The Mudcat Café TM
Thread #67470   Message #1139186
Posted By: Amos
17-Mar-04 - 11:49 AM
Thread Name: BS: Faith
Subject: RE: BS: Faith
W:

I think that as a postulate for testing, the notion of a non-material element could in fact lead to predictable results, with one caveat. The test structure must be written in terms germane to the subject. Just as you would not look for color-changes in a material to indicate the effect of mass in in its vicinity, because it is not a relevant variable, so too you would have to be sure to make a test of non-material awareness, or life force, or whatever you call it, not rely on material variables which aren't germane. That's the problem with our testing history, largely -- for example, Rhine's statistical analyses using guesses about card symbols. The framework is wrong for the kind of subject you are trying to test.

It is just self-fulfilling prediction to require a postulate of non-material awareness to act enough like material objects to satisfy the test, and then fail it becaus eit doesn't act that way. You're dealing with the very center of subjectivity and the source of opinion and the fountain head of all wishful thinking, here. You're not going to easily get it to perform in rectilinear fashion like the flipping of a coin. But that does not mean that "it" doesn't exist, unless you define existence as only consisting of energy/matter phenomena in space and time. If you do that, of course, you have left all imagination out of the picture, or so it would seem. Unless you presuppose that imagination (and all its dimensions) are just material projections, which leads you directly back top the Hard Problem that Dr Blackmore discusses.

Here's a related question: does talk-based therapy ever change a person? If so, how does that happen? There's some kind of reviewing going on, looking at old information and past decisions and perhaps changing those past decisions when one finds the data was flawed or some such. Even if we posit the old stories are stored in wet-ware, wjo's doing the reviewing? Are we positing a system of mirrors in which wet-warelooks at wet-ware and becomes wet-ware aware? How can that even seem possible? The leap in qualitas which Dr Blackmore refers to is glaringly apparent; why should it be ignored for the sake of a comfortable frame of mind? At least, I don't see how such a system could stand up to scrutiny (and scrutiny by who or what?).

I cannot buy Francis Crick's unthinkable speculation that we just haven't uncovered enough complexity to see how it really is all electrons. All of it. Even our knowing that this is so. That strikes me as almost a blasphemy against thought itself, oddly enough, but putting that aside it strikes me as illogical in the extreme, because it insists on an identity-in-kind between particles (at some scale) and awareness.

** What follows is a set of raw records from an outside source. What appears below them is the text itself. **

(** [extract_quantity_from_name] leaves a name that does not start with a
    digit as it is, with quantity 1; whatever the name, the quantity it
    returns is not negative. *)
Theorem extract_quantity_from_name_no_digit :
  forall item_name : str,
    (forall c t, item_name = c :: t -> is_digit c = false) ->
    extract_quantity_from_name item_name = Returns (1%Z, item_name)
    /\ forall (other : str) (q : Z) (rest : str),
         extract_quantity_from_name other = Returns (q, rest) -> (0 <= q)%Z.
Proof.
  intros item_name Hhead. split;
    [|apply (extract_quantity_from_name_every (fun q => (0 <= q)%Z));
      [lia | exact digit_string_nonneg]].
  unfold extract_quantity_from_name.
  destruct (rmatch_start quantity_prefix item_name) as [m|] eqn:E;
    [|reflexivity].
  exfalso. unfold rmatch_start, match_at in E.
  apply exec_sound in E as (st' & Hr & _).
  apply run_after_bol, run_leading_digit_text in Hr as (c & t & Hc & Hd).
  cbn [ms_rest] in Hc. rewrite (Hhead c t Hc) in Hd. discriminate.
Qed.

Lemma extract_quantity_from_name_no_digit_witness :
  extract_quantity_from_name (L "GYOZA") = Returns (1%Z, L "GYOZA").
Proof.
  apply (extract_quantity_from_name_no_digit (L "GYOZA")).
  intros c t H. injection H as <- _. reflexivity.
Defined.

(** ** Calls that can raise *)

(** Wherever the code applies [int] to group 1 of a pattern outside a
    [try], the group is a non-empty string of digits.  With at most 4300
    digits [int] returns the number they write, which is not negative; with
    more it raises [ValueError]. *)
Theorem int_of_group_outcome :
  forall (line : str) (m : rmatch),
    search qty_marker line = Some m
    \/ search chatime_item_pattern line = Some m
    \/ rmatch_start quantity_prefix line = Some m ->
    digit_string (group 1 m)
    /\ (length (group 1 m) <= max_str_digits ->
        int_call (group 1 m) = Returns (digits_value (group 1 m))
        /\ (0 <= digits_value (group 1 m))%Z)
    /\ (max_str_digits < length (group 1 m) ->
        int_call (group 1 m) = Raises ValueError).
Proof.
  intros line m H.
  assert (Hd : digit_string (group 1 m)).
  { destruct H as [H|[H|H]].
    - now apply qty_marker_group with (line := line).
    - now apply chatime_item_pattern_group with (line := line).
    - now apply quantity_prefix_group with (item_name := line). }
  split; [exact Hd|]. rewrite (int_call_digits _ Hd). split.
  - intros Hle. apply Nat.leb_le in Hle. rewrite Hle.
    split; [reflexivity|]. apply digits_value_nonneg. exact (proj1 Hd).
  - intros Hgt. apply Nat.leb_gt in Hgt. now rewrite Hgt.
Qed.

Lemma int_of_group_outcome_witness :
  exists m,
    search qty_marker (L "2 x TEH 5.000") = Some m
    /\ int_call (group 1 m) = Returns 2%Z.
Proof.
  destruct (search qty_marker (L "2 x TEH 5.000")) as [m|] eqn:E;
    [|vm_compute in E; discriminate E].
  destruct (int_of_group_outcome (L "2 x TEH 5.000") m (or_introl E))
    as (_ & Hle & _).
  exists m. split; [reflexivity|].
  vm_compute in E. injection E as <-.
  destruct Hle as [Hq _].
  - apply Nat.leb_le. vm_compute. reflexivity.
  - rewrite Hq. vm_compute. reflexivity.
Defined.

(** Every index the loop over the item section uses is a valid index of
    [sorted_text], and is at least 1, so that [sorted_text[i-1]] is the
    line above and never wraps around. *)
Theorem item_section_indices_valid :
  forall (text_results : list text_result) (i : nat),
    In i (range (header_end_idx (sorted_by_y text_results))
            (footer_start_idx (sorted_by_y text_results))) ->
    1 <= i < length text_results
    /\ exists t, nth_error (sorted_by_y text_results) i = Some t.
Proof.
  intros text_results i H.
  apply item_section_in_bounds in H.
  rewrite (Permutation_length (sorted_by_y_perm text_results)) in H.
  split; [exact H|].
  destruct (nth_error (sorted_by_y text_results) i) as [t|] eqn:E; [eauto|].
  apply nth_error_None in E.
  rewrite (Permutation_length (sorted_by_y_perm text_results)) in E. lia.
Qed.

Lemma item_section_indices_valid_witness :
  1 <= 1 < length (fst (extract_text receipt_zero_quantity)).
Proof.
  apply (item_section_indices_valid (fst (extract_text receipt_zero_quantity)) 1).
  vm_compute. left. reflexivity.
Defined.

(** ** Amounts in the totals *)

(** Whatever the text, an extracted subtotal, tax, service charge or total
    is not negative. *)
Theorem extracted_totals_nonneg :
  forall (full_text : str) (v : Q),
    subtotal (extract_totals full_text) = Some v
    \/ tax (extract_totals full_text) = Some v
    \/ service_charge (extract_totals full_text) = Some v
    \/ total (extract_totals full_text) = Some v ->
    (0 <= v)%Q.
Proof.
  intros full_text v H. unfold extract_totals in H.
  cbn [subtotal tax service_charge total] in H.
  destruct H as [H|[H|[H|H]]]; exact (extract_amount_nonneg _ _ _ H).
Qed.

Lemma extracted_totals_nonneg_witness :
  exists v, tax (extract_totals (L "PAJAK 2.000")) = Some v /\ (0 <= v)%Q.
Proof.
  destruct (tax (extract_totals (L "PAJAK 2.000"))) as [v|] eqn:E;
    [|vm_compute in E; discriminate E].
  exists v. split; [reflexivity|].
  apply (extracted_totals_nonneg (L "PAJAK 2.000") v). right. left. exact E.
Defined.

(** ** The summary *)

Lemma is_digit_not_comma (c : ascii) :
  is_digit c = true -> ascii_eqb c ","%char = false.
Proof.
  intros H. destruct (ascii_eqb c ","%char) eqn:E; [|reflexivity].
  apply Ascii.eqb_eq in E. subst c. discriminate H.
Qed.

Lemma is_digit_not_point (c : ascii) :
  is_digit c = true -> ascii_eqb c "."%char = false.
Proof.
  intros H. destruct (ascii_eqb c "."%char) eqn:E; [|reflexivity].
  apply Ascii.eqb_eq in E. subst c. discriminate H.
Qed.

(** Grouping adds commas only: removing them gives the digits back. *)
Lemma comma3_remove :
  forall (n : nat) (w : str),
    length w <= n ->
    forallb is_digit w = true ->
    Spec.remove_char ","%char (comma3 w) = w
    /\ forallb Spec.numeric_char (comma3 w) = true
    /\ Spec.occurs "."%char (comma3 w) = false.
Proof.
  assert (Hshort : forall w,
             forallb is_digit w = true -> comma3 w = w ->
             Spec.remove_char ","%char (comma3 w) = w
             /\ forallb Spec.numeric_char (comma3 w) = true
             /\ Spec.occurs "."%char (comma3 w) = false).
  { intros w Hd ->. split; [|split].
    - unfold Spec.remove_char. apply filter_all.
      apply forallb_forall. intros x Hx.
      rewrite forallb_forall in Hd.
      now rewrite (is_digit_not_comma _ (Hd x Hx)).
    - now apply digit_is_numeric.
    - unfold Spec.occurs.
      destruct (existsb _ _) eqn:E; [|reflexivity].
      apply existsb_exists in E as (x & Hx & Ex).
      apply Ascii.eqb_eq in Ex. subst x.
      rewrite forallb_forall in Hd. discriminate (Hd _ Hx). }
  induction n as [|n IH]; intros w Hlen Hd.
  - destruct w; [now apply Hshort | cbn in Hlen; lia].
  - destruct w as [|a [|b [|c [|d rest]]]];
      try (apply Hshort; [exact Hd | reflexivity]).
    cbn [forallb] in Hd.
    apply andb_true_iff in Hd as [Ha Hd].
    apply andb_true_iff in Hd as [Hb Hd].
    apply andb_true_iff in Hd as [Hc Hd].
    destruct (IH (d :: rest)) as (Hr & Hn & Hp);
      [cbn [length] in *; lia | exact Hd |].
    change (comma3 (a :: b :: c :: d :: rest))
      with (a :: b :: c :: ","%char :: comma3 (d :: rest)).
    repeat split.
    + unfold Spec.remove_char in *. cbn [filter].
      rewrite (is_digit_not_comma _ Ha), (is_digit_not_comma _ Hb),
        (is_digit_not_comma _ Hc).
      cbn [negb ascii_eqb]. rewrite Ascii.eqb_refl. cbn [negb].
      now rewrite Hr.
    + cbn [forallb]. unfold Spec.numeric_char at 1 2 3 4.
      rewrite Ha, Hb, Hc, Hn. reflexivity.
    + unfold Spec.occurs in *. cbn [existsb].
      rewrite (ascii_eqb_sym _ a), (ascii_eqb_sym _ b), (ascii_eqb_sym _ c).
      rewrite (is_digit_not_point _ Ha), (is_digit_not_point _ Hb),
        (is_digit_not_point _ Hc), Hp.
      reflexivity.
Qed.

(** The third character of a grouping, and the second, are digits. *)
Lemma comma3_no_decimal_suffix (w : str) (p q : ascii) :
  forallb is_digit w = true ->
  startswith [p; q; ","%char] (comma3 w) = false
  /\ startswith [p; ","%char] (comma3 w) = false.
Proof.
  intros Hd.
  assert (Hc : forall x, is_digit x = true -> ascii_eqb ","%char x = false).
  { intros x Hx. rewrite ascii_eqb_sym. now apply is_digit_not_comma. }
  destruct w as [|a [|b [|c [|d rest]]]]; cbn [comma3 startswith];
    cbn [forallb] in Hd;
    repeat match goal with
           | H : _ && _ = true |- _ => apply andb_true_iff in H as [? H]
           end;
    repeat match goal with
           | H : is_digit ?x = true |- _ => rewrite (Hc x H); clear H
           end;
    rewrite ?andb_false_r; auto.
Qed.

Lemma remove_char_rev (c : ascii) (w : str) :
  Spec.remove_char c (rev w) = rev (Spec.remove_char c w).
Proof.
  unfold Spec.remove_char. induction w as [|x w IH]; [reflexivity|].
  cbn [rev filter]. rewrite filter_app, IH. cbn [filter].
  destruct (negb (ascii_eqb x c)); cbn [rev]; now rewrite ?app_nil_r.
Qed.

Lemma occurs_rev (c : ascii) (w : str) :
  Spec.occurs c (rev w) = Spec.occurs c w.
Proof.
  unfold Spec.occurs. induction w as [|x w IH]; [reflexivity|].
  cbn [rev existsb]. rewrite existsb_app, IH. cbn [existsb].
  rewrite orb_false_r. apply orb_comm.
Qed.

(** The separators of a grouped whole number are read as thousands
    separators. *)
Lemma separators_group_thousands (digits : str) :
  forallb is_digit digits = true ->
  Spec.separators (group_thousands digits) = digits
  /\ forallb Spec.numeric_char (group_thousands digits) = true.
Proof.
  intros Hd. unfold group_thousands.
  assert (Hr : forallb is_digit (rev digits) = true) by now apply forallb_rev.
  destruct (comma3_remove (length (rev digits)) (rev digits) (le_n _) Hr)
    as (Hrem & Hnum & Hpt).
  destruct (comma3_no_decimal_suffix (rev digits) "0"%char "0"%char Hr)
    as (H00 & H0).
  assert (Hremove : Spec.remove_char ","%char (rev (comma3 (rev digits))) = digits)
    by (rewrite remove_char_rev, Hrem; apply rev_involutive).
  split.
  - unfold Spec.separators. rewrite occurs_rev, Hpt. cbn [andb].
    unfold endswith. rewrite rev_involutive.
    change (rev (L ",00")) with ["0"%char; "0"%char; ","%char].
    change (rev (L ",0")) with ["0"%char; ","%char].
    rewrite H00, H0. cbn [orb].
    destruct (Spec.occurs ","%char _) eqn:E; [exact Hremove|].
    rewrite <- Hremove at 2. unfold Spec.remove_char.
    symmetry. apply filter_all. apply forallb_forall. intros x Hx.
    destruct (ascii_eqb x ","%char) eqn:Ex; [|reflexivity].
    apply Ascii.eqb_eq in Ex. subst x.
    assert (Spec.occurs ","%char (rev (comma3 (rev digits))) = true).
    { unfold Spec.occurs. apply existsb_exists. exists ","%char.
      split; [exact Hx | apply Ascii.eqb_refl]. }
    congruence.
  - apply forallb_forall. intros x Hx. apply (proj2 (in_rev _ _)) in Hx.
    rewrite forallb_forall in Hnum. now apply Hnum.
Qed.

But the honesty answer is that "science" (whoever that is) doesn't yet know. My opinion, and that is all that it is, is that as long as science locks itself in to the effort to prove the material nature of thought they will run around in circles, because they are trying to make elctrons do something they cannot, no matter how cleverly arranged.

Perhaps, since this is opinion, we just need to agree that we look at these things differently.

I always appreciate your thoughts on the matter.